"I never thought I'd have this," he said quietly. "After Daniels died, I convinced myself that part of me was broken. That I'd had my chance and wasted it."
"And now?"
"Now I'm thinking maybe I was wrong." He lifted his head, met my eyes. "Maybe it wasn't the only chance. Maybe this—you—maybe it was worth waiting for."
My heart clenched. "Axel..."
"I'm not good at this." His jaw tightened. "Words, feelings, all of it. But I need you to know—what you did for me today, what you gave me?—"
"What did I give you?"
"Permission." He said the word like it was sacred. "Permission to want this. To be this. To stop punishing myself for something that was never wrong in the first place."
I pulled him down into a kiss. Soft, lingering, full of everything I wasn't ready to say out loud. "You never needed permission," I whispered against his mouth. "But I'm glad I could help you see that."

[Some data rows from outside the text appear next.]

(** One iteration of the loop of [generate_script], from the [try] to the
    end of its handler: the new value of [final_script], and whether the
    [break] was reached.  [call] is the call of line 188. *)
Definition script_attempt (call : M (option string)) (final_script : string)
    : M (string * bool) :=
  let handler (e : exn) (final_script : string) : M (string * bool) :=
    log Error ("failed to generate script: " ++ exn_str e) ;;
    mret (final_script, false) in
  let received (response : option string) : M (string * bool) :=
    final_script ←
      (if not_content response then
         log Error "gpt returned an empty response" ;; mret final_script
       else mret (format_response (default EmptyString response))) ;
    if negb (empty final_script) && contains QUOTA_MARKER final_script then
      handler (ValueError final_script) final_script
    else mret (final_script, negb (empty final_script)) in
  fun w =>
    match call w with
    | (Raise e, w1) => handler e final_script w1
    | (Ok response, w1) => received response w1
    end.
(** [TYPESHED_PATH] names a directory that is not there,
    [MYPY_CONFIG_FILE_PATH] one that is. *)
Definition typeshed_missing : World :=
  with_env {[ "TYPESHED_PATH" := "/missing"; "MYPY_CONFIG_FILE_PATH" := "/typeshed" ]}
    Examples.fresh.

End Scenarios.

Module Failures.

Definition with_writable (f : string -> bool) (w : World) : World :=
  {| files := files w; dirs := dirs w; trees := trees w; writable := f;
     env := env w; now := now w; platform_win32 := platform_win32 w;
     username := username w; versionOf := versionOf w; which := which w;
     python := python w; discoveredPlugins := discoveredPlugins w;
     requireModule := requireModule w; pluginManager := pluginManager w;
     trace := trace w |}.

Definition with_python (f : string -> string -> gmap string string -> ProcResult)
    (w : World) : World :=
  {| files := files w; dirs := dirs w; trees := trees w; writable := writable w;
     env := env w; now := now w; platform_win32 := platform_win32 w;
     username := username w; versionOf := versionOf w; which := which w;
     python := f; discoveredPlugins := discoveredPlugins w;
     requireModule := requireModule w; pluginManager := pluginManager w;
     trace := trace w |}.


(** The example project with a generator that fails. *)
Definition failing_generator : World :=
  with_python (fun _ _ _ => Exited 2 "partial" ["Traceback"]) Examples.fresh.

(** The example project without its generator script. *)
Definition script_missing : World :=
  with_files (delete "/proj/src/python/generate_types.py" (files Examples.fresh))
    Examples.fresh.


(** [onHook(hook, context) { return { config: context.config }; }]:
    a plugin that answers with a context of its own, without
    [metadata]. *)
Definition bare_plugin : Plugin :=
  {| initialize_plugin := fun _ => Done tt;
     onHook := fun _ c =>
       (c, Returns (Some {| metadata := None; tsOutput := Absent; error := None;
                            pluginData := []; logger := None |}));
     cleanup_plugin := None |}.

(** The example project with one of these plugins loaded. *)
Definition with_plugin (n : string) (p : Plugin) : World :=
  with_pluginManager (Some (Examples.manager_of [(n, p)])) Examples.fresh.

(** The example project with a temporary file that cannot be opened. *)
Definition no_temporary_file : World :=
  with_writable (fun p => negb (String.eqb p "/tmp/featuretools-types-1.ts"))
    Examples.fresh.

End Failures.

(* ===================================================================== *)
(** ** Properties of the plugin host                                      *)
(* ===================================================================== *)

Section PluginHostFacts.

Variable req : string -> Outcome Plugin.

Lemma hook_calls_app (a b : list Event) :
  hook_calls (a ++ b) = hook_calls a ++ hook_calls b.
Proof. unfold hook_calls. apply omap_app. Qed.


(** Every entry of the plugin map has its handler called, once, in the
    order of the map. *)
Lemma executeHook_loop_calls hook (l : list (string * Plugin)) c :
  hook_calls (snd (executeHook_loop hook l c)) = map fst l.
Proof.
  revert c. induction l as [|[n p] l IH]; intros c; simpl; [done|].
  destruct (onHook p hook c) as [after [[r|]|m]]; simpl;
    match goal with
    | |- context [executeHook_loop ?h ?l ?x] =>
        specialize (IH x); destruct (executeHook_loop h l x) eqn:?
    end; simpl in *; by rewrite IH.
Qed.

Lemma initialize_loop_calls (l : list PluginDefinition) pm :
  hook_calls (snd (initialize_loop req l pm)) = [].
Proof.
  revert pm. induction l as [|d l IH]; intros pm; simpl; [done|].
  destruct (enabled d) as [[|]|]; try destruct (loadPlugin req d);
    match goal with
    | |- context [initialize_loop req l ?x] =>
        specialize (IH x); destruct (initialize_loop req l x) eqn:?
    end; simpl in *; by rewrite IH.
Qed.

Lemma initialize_calls pm : hook_calls (snd (initialize req pm)) = [].
Proof.
  unfold initialize. destruct (initialized pm); [done|].
  pose proof (initialize_loop_calls (Array_sort by_priority (pluginDefs pm)) pm) as H.
  by destruct (initialize_loop req _ pm).
Qed.

(** What [executeHook] computes, in one equation. *)
Lemma executeHook_unfold pm hook context :
  executeHook req pm hook context =
  let r := if initialized pm then (pm, []) else initialize req pm in
  let l := executeHook_loop hook (plugins (fst r)) (set_logger HostLogger context) in
  (fst r, fst l, snd r ++ snd l).
Proof.
  unfold executeHook.
  destruct (if initialized pm then (pm, []) else initialize req pm) as [pm1 evs1]; simpl.
  by destruct (executeHook_loop hook (plugins pm1) _).
Qed.

Lemma executeHook_calls pm hook context :
  hook_calls (snd (executeHook req pm hook context))
  = map fst (plugins (fst (fst (executeHook req pm hook context)))).
Proof.
  rewrite executeHook_unfold; simpl.
  rewrite hook_calls_app, executeHook_loop_calls.
  destruct (initialized pm); simpl; [done|].
  by rewrite initialize_calls.
Qed.

End PluginHostFacts.



Section LoggerFacts.

Variable req : string -> Outcome Plugin.



End LoggerFacts.




Section OrderFacts.

Variable req : string -> Outcome Plugin.


Lemma sort_insert_perm {A} (cmp : A -> A -> Z) x (l : list A) :
  Permutation (sort_insert cmp x l) (x :: l).
Proof.
  induction l as [|y l IH]; simpl; [done|].
  destruct (cmp x y <=? 0); [done|].
  rewrite IH. apply perm_swap.
Qed.

Lemma Array_sort_perm {A} (cmp : A -> A -> Z) (l : list A) :
  Permutation (Array_sort cmp l) l.
Proof.
  induction l as [|x l IH]; simpl; [done|].
  rewrite sort_insert_perm. by constructor.
Qed.



Lemma loaded_names (l : list PluginDefinition) :
  map fst (loaded req l) = map name (filter (fun d => runs req d = true) l).
Proof.
  induction l as [|d l IH]; simpl; [done|].
  rewrite map_app, IH, filter_cons. unfold runs, loads.
  destruct (is_disabled d); simpl; [try case_decide; done|].
  destruct (loadPlugin req d); simpl; try case_decide; done.
Qed.


End OrderFacts.




(* ===================================================================== *)
(** ** What the host code leaves untouched                                *)
(* ===================================================================== *)

Lemma with_trace_id w : with_trace (trace w) w = w.
Proof. by destruct w. Qed.

Lemma with_pluginManager_id w : with_pluginManager (pluginManager w) w = w.
Proof. by destruct w. Qed.

(** Induction along the scan of a directory tree. *)
Lemma Dirents_tree_ind (Q : Dirents -> Prop) :
  Q DNil ->
  (forall n m rest, Q rest -> Q (DCons (FileEntry n m) rest)) ->
  (forall n r sub rest, Q sub -> Q rest -> Q (DCons (DirEntry n r sub) rest)) ->
  forall es, Q es.
Proof.
  intros Hnil Hfile Hdir.
  apply (Dirents_mut
           (fun d => match d with
                     | FileEntry _ _ => True
                     | DirEntry _ _ sub => Q sub
                     end) Q); try done.
  intros [n m|n r sub] Hd rest Hrest; [by apply Hfile|by apply Hdir].
Qed.

Lemma select_app sel (a b : list Event) :
  select sel (a ++ b) = select sel a ++ select sel b.
Proof. apply List.filter_app. Qed.

Lemma select_chatter sel (evs : list Event) :
  (forall e, is_chatter e = true -> sel e = false) ->
  forallb is_chatter evs = true -> select sel evs = [].
Proof.
  intros Hsel. induction evs as [|e evs IH]; simpl; [done|].
  intros [He Hevs]%andb_true_iff. by rewrite (Hsel e He), IH.
Qed.

Section Preservation.

Context {X : Type} (obs : World -> X).

Lemma preserves_ret {A} (a : A) : preserves obs (ret a).
Proof. by intros w. Qed.

Lemma preserves_throw {A} msg : preserves obs (@throw A msg).
Proof. by intros w. Qed.

Lemma preserves_gets {A} (f : World -> A) : preserves obs (gets f).
Proof. by intros w. Qed.

Lemma preserves_bind {A B} (m : M A) (k : A -> M B) :
  preserves obs m -> (forall a, preserves obs (k a)) -> preserves obs (bind m k).
Proof.
  intros Hm Hk w. unfold bind. specialize (Hm w).
  destruct (m w) as [[a|e] w1]; simpl in *; [|done].
  by rewrite Hk.
Qed.

Lemma preserves_try_catch {A} (m : M A) (h : string -> M A) :
  preserves obs m -> (forall e, preserves obs (h e)) -> preserves obs (try_catch m h).
Proof.
  intros Hm Hh w. unfold try_catch. specialize (Hm w).
  destruct (m w) as [[a|e] w1]; simpl in *; [done|].
  by rewrite Hh.
Qed.

Hypothesis obs_unobtrusive : unobtrusive obs.

Lemma unobtrusive_trace w evs :
  forallb is_chatter evs = true -> obs (with_trace (trace w ++ evs) w) = obs w.
Proof.
  intros H. rewrite <- (obs_unobtrusive w evs (pluginManager w) H).
  by destruct w.
Qed.

Lemma unobtrusive_manager w pm : obs (with_pluginManager pm w) = obs w.
Proof.
  rewrite <- (obs_unobtrusive w [] pm eq_refl).
  rewrite app_nil_r. by destruct w.
Qed.

Lemma preserves_emit e : is_chatter e = true -> preserves obs (emit e).
Proof.
  intros He w. unfold emit. simpl.
  apply unobtrusive_trace. simpl. by rewrite He.
Qed.

Lemma preserves_emit_all evs :
  forallb is_chatter evs = true -> preserves obs (emit_all evs).
Proof. intros He w. unfold emit_all. simpl. by apply unobtrusive_trace. Qed.

Lemma preserves_existsSync p : preserves obs (existsSync p).
Proof. apply preserves_gets. Qed.

Lemma preserves_readFileSync p : preserves obs (readFileSync p).
Proof.
  apply preserves_bind; [apply preserves_gets|].
  intros [f|]; [apply preserves_ret|apply preserves_throw].
Qed.

Lemma preserves_statSync_mtime p : preserves obs (statSync_mtime p).
Proof.
  apply preserves_bind; [apply preserves_gets|].
  intros [f|]; [apply preserves_ret|apply preserves_throw].
Qed.

End Preservation.

Section Chatter.

Variable req : string -> Outcome Plugin.

Lemma executeHook_loop_chatter hook (l : list (string * Plugin)) c :
  forallb is_chatter (snd (executeHook_loop hook l c)) = true.
Proof.
  revert c. induction l as [|[n p] l IH]; intros c; simpl; [done|].
  destruct (onHook p hook c) as [after [[r|]|m]];
    match goal with
    | |- context [executeHook_loop ?h ?k ?x] =>
        specialize (IH x); destruct (executeHook_loop h k x)
    end; simpl in *; done.
Qed.

Lemma initialize_loop_chatter (l : list PluginDefinition) pm :
  forallb is_chatter (snd (initialize_loop req l pm)) = true.
Proof.
  revert pm. induction l as [|d l IH]; intros pm; simpl; [done|].
  destruct (enabled d) as [[|]|]; try destruct (loadPlugin req d);
    match goal with
    | |- context [initialize_loop req ?k ?x] =>
        specialize (IH x); destruct (initialize_loop req k x)
    end; simpl in *; done.
Qed.

Lemma initialize_chatter pm : forallb is_chatter (snd (initialize req pm)) = true.
Proof.
  unfold initialize. destruct (initialized pm); [done|].
  pose proof (initialize_loop_chatter (Array_sort by_priority (pluginDefs pm)) pm).
  by destruct (initialize_loop req _ pm).
Qed.
(** * File organizer: a shallow embedding of [file_organizer.py]

    The development follows the source file top to bottom: Python strings
    and [pathlib] names first, then the category table and the classifier
    ([get_file_extension], [categorize_file]), then a model of the part of
    the filesystem the program talks to, the effectful methods
    ([create_category_folders], [organize_files], [print_summary], [main]),
    and last the object store needed to speak about the [file_extensions]
    property.  The properties come after all definitions.

    What is modelled of the platform: paths are sequences of parts, the
    filesystem is a finite map from paths to regular files and directories
    (no links), [Path.mkdir], [shutil.move] and the calls under them follow
    CPython's [pathlib] and [shutil] on a single volume, and the refusals of
    the operating system are data of the filesystem state. *)

From Stdlib Require Import ZArith NArith Ascii String Lia.
From stdpp Require Import base option list gmap sets.

Local Open Scope Z_scope.

(** ** Python strings *)

(** A Python [str] is a sequence of Unicode code points. *)
Abbreviation code_point := N (only parsing).
Abbreviation pystr := (list N) (only parsing).

(** A literal of the source, read as its sequence of code points (the
    literals of the program are all ASCII). *)
Definition str (s : string) : pystr :=
  N_of_ascii <$> list_ascii_of_string s.

Definition DOT : code_point := 46%N.
(** * mergesort: a shallow embedding of the external sort of package [mergesort]

    The development follows the Go source of the package: the helpers of the
    standard library that the package calls ([bufio], [strings], [strconv],
    [fmt], [unicode/utf8], [sort]) are modelled first, then the key encoder
    [makeCompositeKeyFn], the [merge] coroutine and the entry point [Sort],
    and last the program [main] of the demonstration that calls [Sort].

    Conventions.
    - A Go [string] is a sequence of bytes: [gostring := list ascii].
    - [int] and [int64] are 64 bits wide; they are modelled by [Z] and the
      lengths of strings by [nat].  No length or offset of a file that exists
      reaches 2^63, so the wrap-around is not written out.
    - [halt] ends the process through [log.Fatalln]: fault [Halt].  A failed
      slice index ends it through a runtime panic: fault [Panic].
    - The files are a [world]: the named files, and the files [keys_*] of the
      temporary directory.  [Sort] takes a world and returns the world it
      leaves with the outcome of the run.
    - [Sort] and the coroutine [merge] talk through two channels.  The
      coroutine runs one task at a time, in the order the tasks are sent, and
      [Sort] waits for the end of a round before it lists the key files; the
      model runs each task when it is sent.  The order in which
      [filepath.Glob] lists the key files depends on their random names: it
      is a parameter of the model.
    - Loops that are not structural take fuel; the fuel given is shown to be
      enough. *)

From Stdlib Require Import Ascii String.
From Stdlib Require Import List ZArith NArith Lia Bool.
From Stdlib Require Import Permutation Sorted.
Import ListNotations.

(** ** Bytes and strings *)

Definition byte := ascii.
Definition gostring := list byte.

Definition NL : byte := "010"%char.
Definition CR : byte := "013"%char.
Definition SP : byte := " "%char.
Definition TAB : byte := "009"%char.
Definition COMMA : byte := ","%char.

He tucked his face into my neck, and I felt him smile against my skin.
"Stay," he murmured. "Not just tonight. Not just until the Devil's Dust thing is over. Just... stay."
"I already said yes."
"I know. But I'm asking again." He pressed a kiss to my pulse point. "Stay with me, Kai. Build something with me."
I thought about the vote later today. The family I was being offered. The life I'd never imagined but suddenly couldn't live without. "Yes," I said. "For as long as you'll have me."
His arms tightened around me. Outside, the clubhouse was waking up—footsteps, voices, the smell of coffee drifting under the door.
Inside, encased in Axel’s muscular arms and possibility, I let myself believe in something I'd stopped hoping for a long time ago.
A future. A home.
A family.
8
FULL THROTTLE
Morning light turned Axel's room golden. I lay on my side, watching him sleep. The hard lines of his face had softened overnight, and for once, he looked peaceful. No furrowed brow, no clenched jaw, no nightmares twitching behind his eyelids. Just a man at rest, one arm thrown across my waist like he was afraid I'd disappear.
I traced the scar on his shoulder—the puckered circle of an old bullet wound. He had so many stories written on his skin. Someday, I wanted to know them all.
His eyes opened slowly, grey finding mine. For a moment, he just looked at me—soft, unguarded, so different from the soldier who'd reached for a weapon when I found him bleeding in that parking lot a week ago.
"Hey," he murmured.
"Hey yourself."
"You're still here."
"Where else would I be?"
His hand found my hip, thumb stroking over the bone. "I half expected to wake up alone. Thought maybe I'd dreamed the whole thing."
"Does this feel like a dream?" I shifted closer, pressed my lips to the corner of his mouth.
"No." His arms tightened, pulling me flush against him. "Dreams were never this good."
We lay tangled together, trading lazy kisses, hands wandering with no urgency. The desperate hunger of last night had mellowed into something warmer—not less intense, just different. Like the difference between a wildfire and a hearth.